La Muay thai è una disciplina che utilizza una vasta gamma di tecniche eseguite con gambe e braccia. La sua versione originale divenne popolare nel XVI secolo proprio in Thailandia, ma si diffuse a livello internazionale solo nel '900, dopo alcune modifiche regolamentari. Come leggiamo su Melarossa, la sua origine è controversa e poco chiara: sappiamo che essa nacque nell’antico Regno del Siam (l’attuale Thailandia). Con la sua espansione, fu introdotta nelle scuole come materia di studio e vi rimase fino al 1921. In questo periodo furono costruite anche le prime arene permanenti per i combattimenti ma solo dopo il 1925 si sviluppò la necessità di avere delle regole ben precise. Nel 1945, poi, la disciplina venne ulteriormente regolamentata e vennero introdotte categorie di peso, round, guantoni per proteggere le mani, conchiglia per i genitali per gli incontri.

La Mae Mai Muay Thai prese definitivamente il nome di Muay thai negli anni '30, ma solo dagli anni '70 iniziò a diffondersi nel mondo occidentale. In Europa, arrivò prima in Olanda ed in Francia, mentre in Italia divenne nota solo agli inizi degli anni '90.

Se in Occidente per molti la Muay thai oggi è solo uno sport da combattimento, nella sua terra natale, questa disciplina ha mantenuto un forte legame con le tradizioni e la religiosità del popolo thailandese.
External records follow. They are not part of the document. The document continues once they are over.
(** * W3C Trace Context codec of the New Relic Node agent

    A shallow embedding of [lib/transaction/tracecontext.js] (class
    [TraceContext]) and of the JavaScript built-ins it calls, followed by the
    properties of the header codec.

    Conventions of the embedding.
    - A JavaScript string is a [string] whose characters are the code units
      of the header value.  HTTP header values reach the agent as Latin-1
      strings, so every code unit fits the 8 bits of [ascii].
    - [null] and [undefined] are both [None]: the code only distinguishes
      them from proper values (with [== null], truthiness, or by handing them
      to [parseInt], which answers [NaN] for both).
    - A JavaScript number is [JS.NaN], an infinity, or the exact mathematical
      value (the MV of ECMA-262) of the decimal notation it was read from;
      the rounding of that value to a double, and the sign of zero, are not
      represented.  The properties state the value of a number only where
      the two agree: an integer below 2^53 in size, a decimal with at most
      six places standing for the double nearest to it, and whether a
      number is zero or NaN.
    - An exception is a result of its own ([JS.Throw]); calls that may raise
      are sequenced with [JS.andc] and [JS.bind].
    - Logging is left out; the counters recorded through
      [agent.recordSupportability] are kept in the instance state. *)

From Stdlib Require Import ZArith QArith Qround List Bool Ascii String Lia.
Import ListNotations.

Local Open Scope string_scope.
Local Open Scope Z_scope.

(** ** JavaScript built-ins used by the codec *)
Module JS.

(** *** Completions *)

Inductive error : Type :=
| TypeError.

Inductive completion (A : Type) : Type :=
| Normal (a : A)
| Throw (e : error).

Arguments Normal {A} a.
Arguments Throw {A} e.

Definition bind {A B} (c : completion A) (k : A -> completion B) : completion B :=
  match c with
  | Normal a => k a
  | Throw e => Throw e
  end.

(** [a && b] where evaluating either side may raise: [b] is only looked at
    when [a] is truthy. *)
Definition andc (a b : completion bool) : completion bool :=
  match a with
  | Normal true => b
  | Normal false => Normal false
  | Throw e => Throw e
  end.

(** *** Strings *)

Fixpoint forallb_string (p : ascii -> bool) (s : string) : bool :=
  match s with
  | EmptyString => true
  | String c r => p c && forallb_string p r
  end.

Fixpoint existsb_string (p : ascii -> bool) (s : string) : bool :=
  match s with
  | EmptyString => false
  | String c r => p c || existsb_string p r
  end.

(** [s.split(sep)] for a one-character separator and no limit. *)
Fixpoint split (sep : ascii) (s : string) : list string :=
  match s with
  | EmptyString => [EmptyString]
  | String c r =>
      if Ascii.eqb c sep then EmptyString :: split sep r
      else match split sep r with
           | [] => [String c EmptyString]
           | h :: t => String c h :: t
           end
  end.

(** [a.join(sep)] on an array of strings. *)
Definition join (sep : string) (l : list string) : string := String.concat sep l.

(** [a.join(sep)] on an array that may hold [undefined]: those elements are
    rendered as the empty string. *)
Definition join_opt (sep : string) (l : list (option string)) : string :=
  join sep (map (fun o => match o with Some s => s | None => "" end) l).

Fixpoint repeat_char (c : ascii) (n : nat) : string :=
  match n with
  | O => EmptyString
  | S k => String c (repeat_char c k)
  end.

(** [s.padStart(n, c)] for a one-character filler. *)
Definition padStart (n : nat) (c : ascii) (s : string) : string :=
  repeat_char c (n - String.length s) ++ s.

(** Truthiness of a string. *)
Definition truthy_string (s : string) : bool :=
  negb (String.eqb s "").

(** Template-literal rendering of a value that may be [null]. *)
Definition ToString (v : option string) : string :=
  match v with
  | Some s => s
  | None => "null"
  end.

(** *** Array helpers *)

Fixpoint findIndex {A} (p : A -> bool) (l : list A) : option nat :=
  match l with
  | [] => None
  | x :: r => if p x then Some O
              else match findIndex p r with
                   | Some i => Some (S i)
                   | None => None
                   end
  end.

(** [a.splice(i, 1)]: the removed elements and the array that is left. *)
Fixpoint splice1 {A} (i : nat) (l : list A) : list A * list A :=
  match l, i with
  | [], _ => ([], [])
  | x :: r, O => ([x], r)
  | x :: r, S k => let (removed, rest) := splice1 k r in (removed, x :: rest)
  end.

(** *** Numbers *)

Inductive number : Type :=
| NaN
| Infinity (negative : bool)
| Fin (q : Q).

Definition isNaN (n : number) : bool :=
  match n with
  | NaN => true
  | _ => false
  end.

(** [Boolean(n)]. *)
Definition truthy_number (n : number) : bool :=
  match n with
  | NaN => false
  | Infinity _ => true
  | Fin q => negb (Qeq_bool q 0)
  end.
Da questo punto di vista, può essere considerata una disciplina che unisce la pratica agonistica dello sport moderno con i rituali delle arti marziali tradizionali.

Come funziona

In Thailandia, la Muay thai è praticata quasi esclusivamente a livello professionistico. Solo negli ultimi anni sono nati dei tornei dilettantistici. Nei match pro c’è la possibilità di colpire con calci pugni, ginocchiate e gomitate. I pugni sono gli stessi della boxe (diretto, gancio e montante) con in aggiunta del pugno tirato saltando e quello in rotazione del corpo a 360 gradi che arriva col dorso del guantone. È permesso però colpire con tutto il braccio ed in particolare con colpi di gomito. Si possono poi tirare ginocchiate e calci su tutto il corpo ad eccezione di gola, nuca, spina dorsale e genitali.

Caratteristici della Muay thai sono i calci alle gambe sferrati impattando con le tibie anziché con i piedi come accade in gran parte delle arti marziali ed il cosiddetto "clinch". Quest'ultimo è la fase di combattimento corpo a corpo. In questo frangente i due combattenti possono stringersi come in un abbraccio e si sferrano colpi soprattutto con le ginocchia.

A livello dilettantistico è obbligatorio usare un caschetto come nel pugilato dilettantistico e protezioni imbottite per tibie e piedi. In alcune gare si impiega anche un corpetto imbottito per proteggere il tronco. Nei match dilettantistici che consentono le gomitate devono essere indossate delle gomitiere imbottite. L’area di gara è un ring come nella boxe.

Essendo uno sport da combattimento a contatto pieno, ovvero con possibile Ko per gli atleti, la Muay thai applica rigide norme sanitarie per la tutela dei praticanti.

Muay thai: i benefici

I praticanti di Muay thai hanno in genere pochissima massa grassa ma, allo stesso tempo, la disciplina permette di migliorare il tono muscolare senza però arrivare all’ipertrofia. Questo avviene perché il praticante deve avere grande resistenza aerobica ma allo stesso tempo velocità e potenza nei colpi.

Una massa muscolare troppo sviluppata renderebbe infatti più lenti nel combattimento. Moltissimo lavoro è dedicato all’allenamento di gambe ed addominali, rispettivamente per sferrare i colpi e poterli incassare senza danni. Inoltre, migliora riflessi e coordinazione, che sono indispensabili nel combattimento. Infine, la disciplina è perfetta per sfogare stress e rabbia e come metodo di difesa personale.